# Kenmore dishwasher shoots water out the side!



## tigerbalm2424 (Feb 28, 2007)

Kenmore Model 363.1404198 (found on inside lip of dishwasher)

Ok, Dishwasher worked fine since I bought the house(1.5 years ago, dishwasher new when I bought the house). Now, when I start the dishwasher it does something for about half a minute then makes a click sound (sounds like a switch or actuator) and water starts shooting out the left side(if looking at the front of the dishwasher) and floods through the floor. :furious: 

Anyone?


----------



## elementx440 (Jan 24, 2007)

is it the drain???


----------



## tigerbalm2424 (Feb 28, 2007)

elementx440 said:


> is it the drain???


This is the first time I have ever worked on a dishwasher so its hard for me to explain. On the side there is a black tube that connects to a plastic piece protruding out the side. The plastic piece could be the overflow drain I guess, maybe then the black tube is like a pressure release if something fails, also dispensing next to the drain? 

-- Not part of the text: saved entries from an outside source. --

(** * ProgressionExplorer: music-theory engine, voicing resolver, catalogue
    validator, arpeggio scheduler and MIDI serialiser

    A shallow embedding of the TypeScript sources

    - [data/theory.ts]   (note names, diatonic tables, transition tables),
    - [harmonics.ts]     (chord parsing, voicing resolver, transposer,
                          harmonic analyser, successor engine,
                          classification and substitutions),
    - [chord-validator.ts] and its caller [runChordVoicingValidator],
    - [audio.ts]         (the note order of an arpeggiated chord),
    - [midi.ts]          ([exportProgressionToMidi]),
    - [logger.ts],
    - [data/rhythms.ts]  (the preset strumming and arpeggio patterns),
    - [strumming.ts]     (the pattern library and the custom grids)

    followed by the properties established about them.

    Conventions.  JavaScript numbers that are integers in the program are
    [Z]; strings are [string] (the UTF-8 bytes of the source text; every
    character the program inspects is ASCII); objects used as tables are
    association lists in insertion order, because [for .. in] and
    [Object.keys] enumerate in that order, and [lookup] reads their own
    properties; an array that is mutated in place while shared is
    threaded as explicit state; a note that may be the number [NaN]
    where a name is expected is a [NoteValue]; a duration is the exact
    rational its double approximates. *)

From Stdlib Require Import List String Ascii ZArith Lia Bool.
From Stdlib Require Import Permutation Sorted QArith Qround DecimalString.
Import ListNotations.
Close Scope Q_scope.
Open Scope Z_scope.
Open Scope string_scope.

(* ================================================================== *)
(** * JavaScript primitives used by the sources *)
(* ================================================================== *)

Module JS.

(** A computation that may end in an uncaught exception. *)
Inductive Outcome (A : Type) : Type :=
| Ok (a : A)
| Throw (msg : string).
Arguments Ok {A} a.
Arguments Throw {A} msg.

Definition bind {A B} (m : Outcome A) (k : A -> Outcome B) : Outcome B :=
  match m with
  | Ok a => k a
  | Throw e => Throw e
  end.

Notation "x <- m ;; k" := (bind m (fun x => k))
  (at level 61, m at next level, right associativity).

(** [xs.map(f)] for an [f] that may throw: stops at the first exception. *)
Fixpoint mapM {A B} (f : A -> Outcome B) (l : list A) : Outcome (list B) :=
  match l with
  | [] => Ok []
  | x :: t => y <- f x ;; ys <- mapM f t ;; Ok (y :: ys)
  end.

(** [s.startsWith(p)], [s.endsWith(p)], [s.includes(p)]. *)
Definition startsWith (s p : string) : bool := String.prefix p s.

Fixpoint endsWith (s p : string) : bool :=
  (s =? p) ||
  match s with
  | EmptyString => false
  | String _ t => endsWith t p
  end.

Fixpoint includes (s p : string) : bool :=
  String.prefix p s ||
  match s with
  | EmptyString => false
  | String _ t => includes t p
  end.

(** [s.slice(0, -1)]. *)
Fixpoint dropLast (s : string) : string :=
  match s with
  | EmptyString => EmptyString
  | String _ EmptyString => EmptyString
  | String c t => String c (dropLast t)
  end.

(** [s.replace(a, b)] with a string pattern: the first occurrence only. *)
Fixpoint dropChars (n : nat) (s : string) : string :=
  match n, s with
  | O, _ => s
  | S k, String _ t => dropChars k t
  | S _, EmptyString => EmptyString
  end.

Pics would be helpful huh? :laughing: I will take some after work today and post them tonight.


----------



## Marshall (Mar 30, 2007)

That is most likely the water supply for the dishwasher. The main copper line will plug into a valve then out the black hose you speak of into the side of the Dishwasher. The hose could be ripped or cracked. You will probably need to pull out the dishwasher to inspect the hose.


----------



## tigerbalm2424 (Feb 28, 2007)

Marshall said:


> That is most likely the water supply for the dishwasher. The main copper line will plug into a valve then out the black hose you speak of into the side of the Dishwasher. The hose could be ripped or cracked. You will probably need to pull out the dishwasher to inspect the hose.


Ok, I have pulled out the unit and inspected the hose, its not leaking from the hose anywhere that I can see. What does the hose supply? Can a faulty inlet valve cause my issue of what coming out from this location? The black hose attaches to the side and that is where I see water emerging from, but its not from the hose itself, its from the plastic piece that the hose plugs into.


----------



## mikemy6 (Feb 21, 2007)

hello tiger
be carefull your water line is connected to a solinoid valve this is line voltage (120 on a 20amp circuit) you could be hurt or worse. Kill the power now!


----------



## mikemy6 (Feb 21, 2007)

ok the valve may be leaking at its back where the plastic meets the metal hanger (bracket) the noise you hear is the motor pumping down any water left from the last cycle then the click is the solinoid valve opening you then get your leak ,yes? When this valve opens it has power (120v) whatever the problem is ,its after the water line enters it but not necesarely(sorry I just murdered that word) before it exits.


----------



## goathead (Feb 3, 2010)

i have this issue too. kenmore about 5-6 yrs old. recently started putting water on the floor. water is coming from the water inlet on left side which is fed by the water after passing thru the water inlet valve. i have replaced the inlet(not valve) and it still comes out. any thoughts?


----------